Florida Court of Appeals, Fourth District
Jul 31, 2024
No. 4D2024-0493 (Fla. Dist. Ct. App. Jul. 31, 2024)

Opinion

4D2024-0493

07-31-2024

DESTINY SYAMNE DOWERS, Appellant, v. KEITH D. JOHNSON, Appellee.

Scott E. Siverson of Siverson Law Firm PLLC, Winter Garden, for appellant. No appearance for appellee.


Not final until disposition of timely filed motion for rehearing.

Appeal from the Circuit Court for the Fifteenth Judicial Circuit, Palm Beach County; Sara Alijewicz, Judge; L.T. Case No. 50-2021-DR-003978-XXXX-WB.

Scott E. Siverson of Siverson Law Firm PLLC, Winter Garden, for appellant.

No appearance for appellee.

WARNER, J.

Appellant Mother appeals a final judgment granting appellee Father's petition for paternity and child custody and denying her petition for relocation. We reverse, because several provisions of the final judgment are irreconcilable with the incorporated parenting plan.

In May 2021, the Father filed a verified petition for determination of paternity and related relief, seeking to establish paternity of the child and seeking shared parental responsibility with the Mother. The Mother filed an answer and counter-petition, which acknowledged the Father's paternity and also sought shared parental responsibility. When these petitions were filed, both parents lived in Palm Beach County.

Over a year later, the Mother unilaterally relocated with the child to Texas without court approval. The Father filed an ex parte emergency motion for return of the minor child or entry of a pick-up order. The trial court granted the motion and ordered the child returned to the Father in Florida, providing for a time-sharing schedule.

In response, the Mother moved for, and the trial court granted, leave to amend her counter-petition to seek relocation with the child to Texas. The Father answered the amended counter-petition, requesting the trial court deny the petition for relocation.

Then, in a second amended counter-petition, the Mother sought sole parental responsibility over the child and to relocate with the child to Texas, with the Father having a long-distance visitation schedule. The Father filed an answer in opposition to both requests. The trial court set the case for a final hearing to take place in November 2023.

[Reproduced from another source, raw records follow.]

(** * git-iris release script (scripts/release.py): a shallow embedding

    The script bumps the version recorded in Cargo.toml, runs the cargo
    checks and commits, tags and pushes the result.  Its logic lives in
    three places, all modelled below:

    - four regular expressions: version extraction, version update,
      version validation, and the one that strips ANSI escapes;
    - the banner helpers [generate_gradient] and [center_text];
    - the linear control flow of [main], a sequence of shell-outs
      guarded by [sys.exit(1)].

    Text is modelled by [string]: a Python [str] restricted to the code
    points 0..255, one [ascii] per code point.  On that range the class
    [\d] of the [re] module is exactly '0'..'9' and [\s] is the set
    given by [is_space].

    The first part of the file holds the definitions, the second part
    the lemmas and theorems about them, the third part further
    properties of the code. *)

From Stdlib Require Import Bool Arith ZArith NArith Lia List.
From Stdlib Require Import Ascii String DecimalString.
From Stdlib Require Import SpecFloat.
Import ListNotations.
Local Open Scope string_scope.

(** ** Strings *)

Module Str.

(** [all p s]: every character of [s] satisfies [p]. *)
Fixpoint all (p : ascii -> bool) (s : string) : bool :=
  match s with
  | "" => true
  | String a s' => p a && all p s'
  end.

Fixpoint take_while (p : ascii -> bool) (s : string) : string :=
  match s with
  | "" => ""
  | String a s' => if p a then String a (take_while p s') else ""
  end.

Fixpoint drop_while (p : ascii -> bool) (s : string) : string :=
  match s with
  | "" => ""
  | String a s' => if p a then drop_while p s' else s
  end.

(** The character just before the position reached after reading [w],
    when [prev] was the character before [w] ([None] at offset 0). *)
Fixpoint last_of (prev : option ascii) (w : string) : option ascii :=
  match w with
  | "" => prev
  | String a w' => last_of (Some a) w'
  end.

(** [heads p s]: [s] is not empty and its first character is in [p]. *)
Definition heads (p : ascii -> bool) (s : string) : bool :=
  match s with
  | "" => false
  | String a _ => p a
  end.

Fixpoint repeat (a : ascii) (n : nat) : string :=
  match n with
  | O => ""
  | S n' => String a (repeat a n')
  end.

(** Concatenation of a list of strings ([''.join]). *)
Fixpoint cat (ps : list string) : string :=
  match ps with
  | [] => ""
  | w :: ps' => w ++ cat ps'
  end.

(** [' ' * n]: empty when [n <= 0]. *)
Definition spaces (n : Z) : string := repeat " " (Z.to_nat n).

(** [str(n)] for an integer. *)
Definition of_Z (n : Z) : string := NilZero.string_of_int (Z.to_int n).

End Str.

(** ** Character classes of the [re] module on 8-bit text *)

Definition code (a : ascii) : N := N_of_ascii a.

Definition between (lo hi : N) (a : ascii) : bool :=
  ((lo <=? code a) && (code a <=? hi))%N.

(** [\d] *)
Definition is_digit : ascii -> bool := between 48 57.

(** [\s], also the characters [str.strip] removes: TAB, LF, VT, FF, CR,
    the separators FS..US, SPACE, NEL and NBSP. *)
Definition is_space (a : ascii) : bool :=
  between 9 13 a || between 28 32 a || (code a =? 133)%N || (code a =? 160)%N.

Definition newline : ascii := "010"%char.
Definition dquote : ascii := "034"%char.
Definition esc : ascii := "027"%char.

Definition NL : string := String newline "".

(** ** A backtracking matcher for the fragment of [re] the script uses

    The script's patterns are sequences of literals, single character
    classes, greedy [*] and [+] over a class, capture groups and the
    anchors [^] and [$].  A match is reported as one piece of text per
    pattern node, in order, together with the unread rest. *)

Module Re.

Inductive node : Type :=
| Lit (c : ascii)
| Cls (p : ascii -> bool)
| Star (p : ascii -> bool)
| Plus (p : ascii -> bool)
| Open (g : nat)
| Close (g : nat)
| Bol
| Eol.

Definition regex := list node.

Definition result : Type := list string * string.
Definition cont : Type := option ascii -> string -> option result.

Definition emit (w : string) (r : option result) : option result :=
  match r with
  | Some (ps, rest) => Some (w :: ps, rest)
  | None => None
  end.

(** [^]: offset 0, and with MULTILINE also just after a newline. *)
Definition at_bol (ml : bool) (prev : option ascii) : bool :=
  match prev with
  | None => true
  | Some a => ml && Ascii.eqb a newline
  end.

(** [$]: the end of the text or just before a final newline; with
    MULTILINE before every newline. *)
Definition at_eol (ml : bool) (s : string) : bool :=
  match s with
  | "" => true
  | String a s' => Ascii.eqb a newline && (ml || String.eqb s' "")
  end.

Definition stop (k : cont) (prev : option ascii) (s : string) : option (string * result) :=
  match k prev s with
  | Some r => Some ("", r)
  | None => None
  end.

Definition grow (a : ascii) (r : option (string * result)) : option (string * result) :=
  match r with
  | Some (w, r') => Some (String a w, r')
  | None => None
  end.

(** Greedy repetition: take one more character when possible and give
    it back when the continuation [k] fails on what follows. *)
Fixpoint star (p : ascii -> bool) (k : cont) (prev : option ascii) (s : string)
  : option (string * result) :=
  match s with
  | String a s' =>
      if p a then
        match star p k (Some a) s' with
        | Some r => Some (String a (fst r), snd r)
        | None => stop k prev s
        end
      else stop k prev s
  | "" => stop k prev s
  end.

Definition emit_run (r : option (string * result)) : option result :=
  match r with
  | Some (w, (ps, rest)) => Some (w :: ps, rest)
  | None => None
  end.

After the hearing, the trial court issued a final judgment granting the Father's petition for paternity and child custody and denying the Mother's petition for relocation. The final judgment ordered that the child remain with the Father in Florida and the child have a long-distance relationship with the Mother set forth in the parenting plan. The final judgment noted the Father's testimony that the child was doing well in Florida with school and in her extracurricular activities.

However, the final judgment incorporated a parenting plan with several irreconcilable differences. First, while the final judgment denied the Mother's petition for relocation and found that relocation was not in the child's best interest, the parenting plan states that the child is relocating to Texas and uses the Mother's Texas address for school designation. Additionally, while the final judgment ordered that the child reside in Florida under the Father's primary care and that the Mother be a longdistance parent, the parenting plan grants the Mother "100% of weeknight overnight timesharing" and most weekends, overall granting the Mother 272 overnights per year while granting the Father 93 overnights. Finally, while the final judgment ordered the parents to communicate regarding the child only through Our Family Wizard, the parenting plan states that the parents shall communicate with each other through several methods.

The Mother filed a verified motion for rehearing regarding the inconsistencies between the final judgment and parenting plan. She also moved to reopen the case to introduce new evidence about the child's school performance. The new evidence was the child's diagnostic scores, which were reported after the hearing. The score report shows that the child was performing "well below grade level" in mathematics and reading. The Mother argued that rehearing was warranted because the Father had represented that the child was doing well in school, which the court seemed to have given weight. The trial court summarily denied the Mother's motion for rehearing. This appeal follows.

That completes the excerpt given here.